- [TASK BRIEF]: Pick out the lines below that contain the string "World" and copy them all.

(Dataset entries)
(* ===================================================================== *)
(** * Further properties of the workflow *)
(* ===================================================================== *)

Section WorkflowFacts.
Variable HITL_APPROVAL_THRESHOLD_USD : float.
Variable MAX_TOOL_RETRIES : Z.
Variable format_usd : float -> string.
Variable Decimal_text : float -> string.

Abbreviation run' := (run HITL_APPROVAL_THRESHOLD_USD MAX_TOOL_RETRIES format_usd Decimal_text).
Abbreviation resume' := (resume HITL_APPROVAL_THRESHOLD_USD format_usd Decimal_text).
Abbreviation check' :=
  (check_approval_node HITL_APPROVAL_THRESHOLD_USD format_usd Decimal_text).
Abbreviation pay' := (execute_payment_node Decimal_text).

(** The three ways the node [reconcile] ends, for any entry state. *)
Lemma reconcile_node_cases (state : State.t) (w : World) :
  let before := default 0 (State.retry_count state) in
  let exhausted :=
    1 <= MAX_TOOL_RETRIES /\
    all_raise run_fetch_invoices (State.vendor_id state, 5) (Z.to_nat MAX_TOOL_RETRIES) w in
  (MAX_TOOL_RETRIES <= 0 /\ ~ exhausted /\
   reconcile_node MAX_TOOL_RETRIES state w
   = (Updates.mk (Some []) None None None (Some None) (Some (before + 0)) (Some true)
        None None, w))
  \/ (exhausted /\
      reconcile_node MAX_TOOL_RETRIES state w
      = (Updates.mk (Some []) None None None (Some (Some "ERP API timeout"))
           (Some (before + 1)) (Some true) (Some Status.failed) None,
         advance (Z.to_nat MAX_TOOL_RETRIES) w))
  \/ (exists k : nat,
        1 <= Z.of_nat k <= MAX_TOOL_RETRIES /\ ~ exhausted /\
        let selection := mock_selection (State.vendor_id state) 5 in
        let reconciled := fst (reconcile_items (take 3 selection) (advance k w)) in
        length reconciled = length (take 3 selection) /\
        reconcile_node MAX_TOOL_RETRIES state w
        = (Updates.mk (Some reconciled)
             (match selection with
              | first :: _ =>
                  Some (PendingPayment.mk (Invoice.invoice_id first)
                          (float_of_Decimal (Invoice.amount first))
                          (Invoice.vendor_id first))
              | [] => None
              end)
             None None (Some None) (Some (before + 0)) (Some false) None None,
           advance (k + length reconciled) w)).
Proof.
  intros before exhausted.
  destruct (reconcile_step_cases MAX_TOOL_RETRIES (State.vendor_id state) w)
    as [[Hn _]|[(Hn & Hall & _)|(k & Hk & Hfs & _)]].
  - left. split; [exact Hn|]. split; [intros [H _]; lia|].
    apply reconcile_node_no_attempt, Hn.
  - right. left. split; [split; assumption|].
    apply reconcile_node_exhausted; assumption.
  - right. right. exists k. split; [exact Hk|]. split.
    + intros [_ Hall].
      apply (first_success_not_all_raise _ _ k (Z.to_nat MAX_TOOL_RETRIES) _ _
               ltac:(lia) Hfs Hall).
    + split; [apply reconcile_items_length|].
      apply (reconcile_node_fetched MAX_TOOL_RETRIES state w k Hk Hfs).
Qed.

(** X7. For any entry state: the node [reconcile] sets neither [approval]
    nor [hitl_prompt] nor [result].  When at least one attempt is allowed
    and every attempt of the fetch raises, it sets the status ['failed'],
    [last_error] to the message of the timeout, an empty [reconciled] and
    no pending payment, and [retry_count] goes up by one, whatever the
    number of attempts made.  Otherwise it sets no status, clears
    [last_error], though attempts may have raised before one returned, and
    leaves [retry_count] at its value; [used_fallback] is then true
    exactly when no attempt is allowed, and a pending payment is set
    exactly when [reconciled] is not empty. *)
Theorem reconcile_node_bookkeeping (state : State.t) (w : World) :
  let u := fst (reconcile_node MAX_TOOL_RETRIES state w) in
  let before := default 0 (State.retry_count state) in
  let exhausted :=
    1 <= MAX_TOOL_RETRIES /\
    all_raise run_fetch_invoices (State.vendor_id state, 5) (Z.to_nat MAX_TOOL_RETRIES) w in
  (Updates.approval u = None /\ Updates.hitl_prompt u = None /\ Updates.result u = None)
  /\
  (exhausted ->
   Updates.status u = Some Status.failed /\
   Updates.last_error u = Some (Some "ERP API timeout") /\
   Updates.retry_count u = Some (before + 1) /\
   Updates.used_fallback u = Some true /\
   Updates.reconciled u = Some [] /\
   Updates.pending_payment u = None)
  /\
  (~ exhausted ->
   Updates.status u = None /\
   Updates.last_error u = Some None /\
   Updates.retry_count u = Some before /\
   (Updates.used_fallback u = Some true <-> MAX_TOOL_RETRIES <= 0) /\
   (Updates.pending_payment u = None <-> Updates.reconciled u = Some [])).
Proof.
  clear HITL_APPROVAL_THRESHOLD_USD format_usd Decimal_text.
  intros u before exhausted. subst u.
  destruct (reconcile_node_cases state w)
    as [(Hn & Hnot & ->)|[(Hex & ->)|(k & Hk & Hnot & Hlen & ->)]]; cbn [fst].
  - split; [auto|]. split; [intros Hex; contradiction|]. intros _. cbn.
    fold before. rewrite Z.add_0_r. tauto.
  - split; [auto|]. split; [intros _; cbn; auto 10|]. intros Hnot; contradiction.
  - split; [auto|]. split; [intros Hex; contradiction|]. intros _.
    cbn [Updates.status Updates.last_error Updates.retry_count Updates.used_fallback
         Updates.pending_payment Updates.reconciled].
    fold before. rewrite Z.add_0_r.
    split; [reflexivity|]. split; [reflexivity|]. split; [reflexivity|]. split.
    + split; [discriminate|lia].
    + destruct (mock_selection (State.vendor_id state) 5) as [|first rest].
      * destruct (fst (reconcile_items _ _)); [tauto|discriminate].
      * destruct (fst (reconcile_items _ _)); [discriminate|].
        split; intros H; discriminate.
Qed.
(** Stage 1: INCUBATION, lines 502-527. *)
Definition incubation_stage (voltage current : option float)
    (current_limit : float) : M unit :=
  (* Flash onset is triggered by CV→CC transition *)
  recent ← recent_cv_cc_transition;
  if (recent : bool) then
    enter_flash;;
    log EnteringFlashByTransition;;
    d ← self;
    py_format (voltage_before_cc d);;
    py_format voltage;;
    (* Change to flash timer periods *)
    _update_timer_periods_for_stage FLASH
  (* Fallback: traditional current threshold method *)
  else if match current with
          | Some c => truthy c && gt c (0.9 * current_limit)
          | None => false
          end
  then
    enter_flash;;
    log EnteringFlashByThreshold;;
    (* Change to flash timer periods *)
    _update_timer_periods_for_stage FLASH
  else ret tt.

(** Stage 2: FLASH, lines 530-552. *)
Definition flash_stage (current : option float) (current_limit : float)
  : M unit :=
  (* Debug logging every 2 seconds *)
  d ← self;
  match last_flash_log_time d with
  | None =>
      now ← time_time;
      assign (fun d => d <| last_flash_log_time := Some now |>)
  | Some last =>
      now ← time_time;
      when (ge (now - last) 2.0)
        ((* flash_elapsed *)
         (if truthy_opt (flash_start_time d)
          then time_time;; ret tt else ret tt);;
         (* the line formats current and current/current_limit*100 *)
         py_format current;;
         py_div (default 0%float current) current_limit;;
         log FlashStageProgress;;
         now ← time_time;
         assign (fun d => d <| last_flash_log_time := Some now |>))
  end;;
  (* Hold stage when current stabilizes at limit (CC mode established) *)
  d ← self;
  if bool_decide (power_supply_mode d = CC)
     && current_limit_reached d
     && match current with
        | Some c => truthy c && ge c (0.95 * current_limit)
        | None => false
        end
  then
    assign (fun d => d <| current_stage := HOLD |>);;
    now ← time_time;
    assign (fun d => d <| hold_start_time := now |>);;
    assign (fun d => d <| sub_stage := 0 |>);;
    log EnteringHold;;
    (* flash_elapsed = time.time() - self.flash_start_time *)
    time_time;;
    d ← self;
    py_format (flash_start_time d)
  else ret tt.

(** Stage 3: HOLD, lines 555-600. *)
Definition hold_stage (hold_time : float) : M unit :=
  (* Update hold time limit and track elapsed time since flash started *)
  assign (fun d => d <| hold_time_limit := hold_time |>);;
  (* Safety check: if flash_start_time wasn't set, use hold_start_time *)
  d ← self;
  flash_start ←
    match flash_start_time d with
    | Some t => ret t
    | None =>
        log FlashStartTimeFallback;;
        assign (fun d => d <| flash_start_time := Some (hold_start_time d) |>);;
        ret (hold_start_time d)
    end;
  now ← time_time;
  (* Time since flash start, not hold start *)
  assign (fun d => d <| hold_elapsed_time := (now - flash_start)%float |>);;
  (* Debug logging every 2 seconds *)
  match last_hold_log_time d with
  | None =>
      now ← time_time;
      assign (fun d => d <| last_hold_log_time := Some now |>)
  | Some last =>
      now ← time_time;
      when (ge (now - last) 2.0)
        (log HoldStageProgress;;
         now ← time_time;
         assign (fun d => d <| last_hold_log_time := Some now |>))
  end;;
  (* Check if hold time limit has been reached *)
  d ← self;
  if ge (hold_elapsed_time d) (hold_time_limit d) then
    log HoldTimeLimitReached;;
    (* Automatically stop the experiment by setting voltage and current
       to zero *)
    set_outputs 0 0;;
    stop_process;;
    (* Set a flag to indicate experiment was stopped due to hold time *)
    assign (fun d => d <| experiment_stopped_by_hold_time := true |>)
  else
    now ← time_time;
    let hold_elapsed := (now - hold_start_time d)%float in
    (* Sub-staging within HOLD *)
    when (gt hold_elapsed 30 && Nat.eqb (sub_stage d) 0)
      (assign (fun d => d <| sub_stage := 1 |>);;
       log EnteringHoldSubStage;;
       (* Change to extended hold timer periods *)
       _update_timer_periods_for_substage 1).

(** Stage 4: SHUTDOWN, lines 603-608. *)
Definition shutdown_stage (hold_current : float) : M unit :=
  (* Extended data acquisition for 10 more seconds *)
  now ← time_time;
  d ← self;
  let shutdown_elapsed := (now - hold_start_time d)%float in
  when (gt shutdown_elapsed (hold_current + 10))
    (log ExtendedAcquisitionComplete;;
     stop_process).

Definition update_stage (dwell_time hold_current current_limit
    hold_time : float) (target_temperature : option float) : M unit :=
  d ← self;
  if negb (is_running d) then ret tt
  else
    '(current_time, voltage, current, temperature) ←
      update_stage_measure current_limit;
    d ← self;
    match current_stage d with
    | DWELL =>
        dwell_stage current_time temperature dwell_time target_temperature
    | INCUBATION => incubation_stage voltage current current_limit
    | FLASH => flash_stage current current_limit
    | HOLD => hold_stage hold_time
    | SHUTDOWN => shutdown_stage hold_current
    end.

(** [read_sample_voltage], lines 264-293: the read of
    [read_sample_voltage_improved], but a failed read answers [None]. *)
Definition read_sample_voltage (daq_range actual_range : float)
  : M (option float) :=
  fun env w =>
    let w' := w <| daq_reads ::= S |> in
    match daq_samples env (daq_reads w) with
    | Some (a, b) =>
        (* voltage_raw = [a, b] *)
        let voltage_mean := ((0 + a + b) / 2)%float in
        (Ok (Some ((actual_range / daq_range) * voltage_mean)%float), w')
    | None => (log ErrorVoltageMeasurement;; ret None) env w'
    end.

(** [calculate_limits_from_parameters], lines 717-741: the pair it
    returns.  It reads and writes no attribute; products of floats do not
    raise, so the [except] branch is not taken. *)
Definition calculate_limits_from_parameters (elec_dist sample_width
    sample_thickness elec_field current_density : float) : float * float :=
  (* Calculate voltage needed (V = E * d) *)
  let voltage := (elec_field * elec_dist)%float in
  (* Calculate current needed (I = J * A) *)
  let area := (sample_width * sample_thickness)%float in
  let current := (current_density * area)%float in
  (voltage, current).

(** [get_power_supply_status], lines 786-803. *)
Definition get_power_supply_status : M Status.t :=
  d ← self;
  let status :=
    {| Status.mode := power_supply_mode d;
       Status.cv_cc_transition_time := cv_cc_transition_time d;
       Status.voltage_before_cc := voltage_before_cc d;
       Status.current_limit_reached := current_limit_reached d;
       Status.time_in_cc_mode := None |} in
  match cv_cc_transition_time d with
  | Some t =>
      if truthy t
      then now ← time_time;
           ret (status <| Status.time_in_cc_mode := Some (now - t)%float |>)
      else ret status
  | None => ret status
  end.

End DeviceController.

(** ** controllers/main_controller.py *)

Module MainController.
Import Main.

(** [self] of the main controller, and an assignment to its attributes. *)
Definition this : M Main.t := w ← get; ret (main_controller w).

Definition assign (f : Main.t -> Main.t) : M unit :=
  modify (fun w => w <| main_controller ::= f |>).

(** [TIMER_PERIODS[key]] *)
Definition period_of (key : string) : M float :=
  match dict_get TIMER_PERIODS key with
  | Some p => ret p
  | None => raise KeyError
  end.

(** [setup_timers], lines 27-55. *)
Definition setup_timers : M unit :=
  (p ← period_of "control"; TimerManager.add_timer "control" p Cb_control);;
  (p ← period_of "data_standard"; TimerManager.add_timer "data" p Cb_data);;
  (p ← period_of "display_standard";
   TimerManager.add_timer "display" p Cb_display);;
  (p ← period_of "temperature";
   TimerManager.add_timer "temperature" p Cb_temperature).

- [WRITTEN REPLY]:
Lemma reconcile_node_cases (state : State.t) (w : World) :
Theorem reconcile_node_bookkeeping (state : State.t) (w : World) :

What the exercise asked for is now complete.